6:06 a.m. (sunrise one minute earlier than yesterday). 46 degrees (warmest morning since Christmas), wind 10 mph, traffic-voiced, and forest-conducting, trees creak in concert. Sky: clear, bright, washed in pink, and full of hope and magic. Permanent streams: upper, occasional snow and ice bridge, but mostly open; lower, mostly closed. Near the marsh, where the terrain levels, a twin-tiered flow, meltwater gushing over portions of snow, stream beneath; coming off the hillside, shy flow still hidden, snow showing signs of rot, patches soft and transparent like a bruised tomato. Wetlands: stretches of open water in the main channel, everything else snowbound. Above the marsh, chickadee, a slow, loopy, imperiled flight. Pond: much of the surface cleared and puddled by the sun.

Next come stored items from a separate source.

Lemma lor_dflt_keeps_truthy (x : option A) (y : A) :
  truthy y = true → truthy (lor_dflt x y) = true.
Proof.
  intros Hy. destruct x as [v|]; cbn; [|done].
  unfold lor. by destruct (truthy v) eqn:Hv.
Qed.

Lemma lor_keeps_truthy (x y : option A) :
  truthy y = true → truthy (lor x y) = true.
Proof. intros Hy. unfold lor. by destruct (truthy x) eqn:Hx. Qed.

(** [b || (a || y)] is [(b || a) || y]. *)
Lemma lor_Some (v : A) (y : option A) :
  lor (Some v) y = if truthy v then Some v else y.
Proof. reflexivity. Qed.

Lemma lor_None (y : option A) : lor None y = y.
Proof. reflexivity. Qed.

Lemma lor_dflt_lor (a b : option A) (y : A) :
  lor_dflt b (lor_dflt a y) = lor_dflt (lor b a) y.
Proof.
  destruct b as [vb|]; [|by rewrite lor_None].
  rewrite lor_Some. cbn [lor_dflt]. unfold lor at 1.
  destruct (truthy vb) eqn:Hb; [|done].
  cbn [lor_dflt]. unfold lor. by rewrite Hb.
Qed.

Lemma lor_assoc (a b y : option A) :
  lor b (lor a y) = lor (lor b a) y.
Proof.
  unfold lor. destruct (truthy b) eqn:Hb; [by rewrite Hb|].
  destruct (truthy a) eqn:Ha; by rewrite ?Ha.
Qed.

Lemma lor_dflt_idemp (x : option A) (y : A) :
  lor_dflt x (lor_dflt x y) = lor_dflt x y.
Proof.
  destruct x as [v|]; cbn; [|done]. unfold lor.
  destruct (truthy v) eqn:Hv; by rewrite ?Hv.
Qed.

Lemma lor_idemp (x y : option A) : lor x (lor x y) = lor x y.
Proof. unfold lor. destruct (truthy x) eqn:Hx; by rewrite ?Hx. Qed.
End LorAlgebra.

Lemma merge_idemp (input : UpdateBookInput.t) (b : Book.t) :
  merge input (merge input b) = merge input b.
Proof.
  unfold merge; cbn. by rewrite !lor_dflt_idemp, lor_idemp.
Qed.

Lemma merge_combine (first second : UpdateBookInput.t) (b : Book.t) :
  merge second (merge first b) = merge (combine first second) b.
Proof.
  unfold merge, combine; cbn. by rewrite !lor_dflt_lor, lor_assoc.
Qed.

(** X7. [updateBook] is idempotent: the same input applied again returns
    the same book and leaves the store as the first application left it. *)
Theorem updateBook_idempotent (input : UpdateBookInput.t) (store : list Book.t) :
  updateBook input (snd (updateBook input store)) = updateBook input store.
Proof.
  unfold updateBook at 2 3.
  destruct (find_book _ store) as [[k old]|] eqn:Hfind; cbn [snd].
  - unfold updateBook.
    rewrite (find_book_insert _ store k old (merge input old) Hfind)
      by (rewrite merge_id; by apply find_book_Some in Hfind as (_ & ? & _)).
    by rewrite merge_idemp, list_insert_insert_eq.
  - unfold updateBook. by rewrite Hfind.
Qed.

(** X8. [updateBook] cannot clear a field: a title, description or author
    that was not empty, a year that was not [0] and a rating that was a
    non-zero number are still so in the book it returns, whatever the
    input. *)
Theorem updateBook_never_clears (input : UpdateBookInput.t) (store : list Book.t) :
  match getBook (UpdateBookInput.id input) store, fst (updateBook input store) with
  | Some old, Some new =>
      (Book.title old ≠ "" → Book.title new ≠ "") ∧
      (Book.description old ≠ "" → Book.description new ≠ "") ∧
      (Book.author old ≠ "" → Book.author new ≠ "") ∧
      (Book.year old ≠ 0%Z → Book.year new ≠ 0%Z) ∧
      (truthy (Book.rating old) = true → truthy (Book.rating new) = true)
  | Some _, None => False
  | None, result => result = None
  end.
Proof.
  unfold getBook, updateBook.
  destruct (find_book _ store) as [[k old]|]; cbn; [|done].
  rewrite <- !truthy_string_nonempty, <- !truthy_Z_nonzero.
  split_and!; first [apply lor_dflt_keeps_truthy | apply lor_keeps_truthy].
Qed.

(** X9. Two updates of the same id compose into one: applying [first] and
    then [second] returns the book and leaves the store that the single
    input with fields [second.x || first.x] gives. *)
Theorem updateBook_compose (first second : UpdateBookInput.t) (store : list Book.t) :
  UpdateBookInput.id first = UpdateBookInput.id second →
  updateBook second (snd (updateBook first store)) =
  updateBook (combine first second) store.
Proof.
  intros Hid. unfold updateBook at 2 3. cbn [combine UpdateBookInput.id].
  rewrite Hid.
  destruct (find_book _ store) as [[k old]|] eqn:Hfind; cbn [snd].
  - unfold updateBook. rewrite <- Hid at 1. rewrite Hid.
    rewrite (find_book_insert _ store k old (merge first old) Hfind)
      by (rewrite merge_id; by apply find_book_Some in Hfind as (_ & ? & _)).
    by rewrite merge_combine, list_insert_insert_eq.
  - unfold updateBook. by rewrite Hfind.
Qed.

Lemma updateBook_compose_witness :
  let first := UpdateBookInput.mk "HVL-jHzdH" (Some "Foundation I") None None
                 (Some "Isaac Asimov") None in
  let second := UpdateBookInput.mk "HVL-jHzdH" (Some "") None (Some 5%float)
                  (Some "I. Asimov") (Some 0%Z) in
  UpdateBookInput.id first = UpdateBookInput.id second ∧
  updateBook second (snd (updateBook first books)) =
  updateBook (combine first second) books.
Proof.
  cbv zeta. split; [reflexivity|].
  exact (updateBook_compose
           (UpdateBookInput.mk "HVL-jHzdH" (Some "Foundation I") None None
              (Some "Isaac Asimov") None)
           (UpdateBookInput.mk "HVL-jHzdH" (Some "") None (Some 5%float)
              (Some "I. Asimov") (Some 0%Z))
           books eq_refl).
Defined.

Rhapsody of a raven, above The Hollow, inscribes lazy circles in a sun-flushed sky. Wings extended, unbending, gliding into a headwind, dipping, rising, titling—darkest black against emergent blue. A bird skirting the threshold of the morning accompanies the yellow sun above Robinson Hill. Issues a rolling croak, simplistic and profound, a message of tolerance, of hope imbues the valley like amber light. A charitable bird allows me to assign meaning—the miracle of birth, last night; my granddaughter arrived in Grand Junction, Colorado. Undoubtedly, the raven knows.
Congratulations!!! Many blessings to all!
Best wishes, grandfather--may you soon be able to kiss her toes!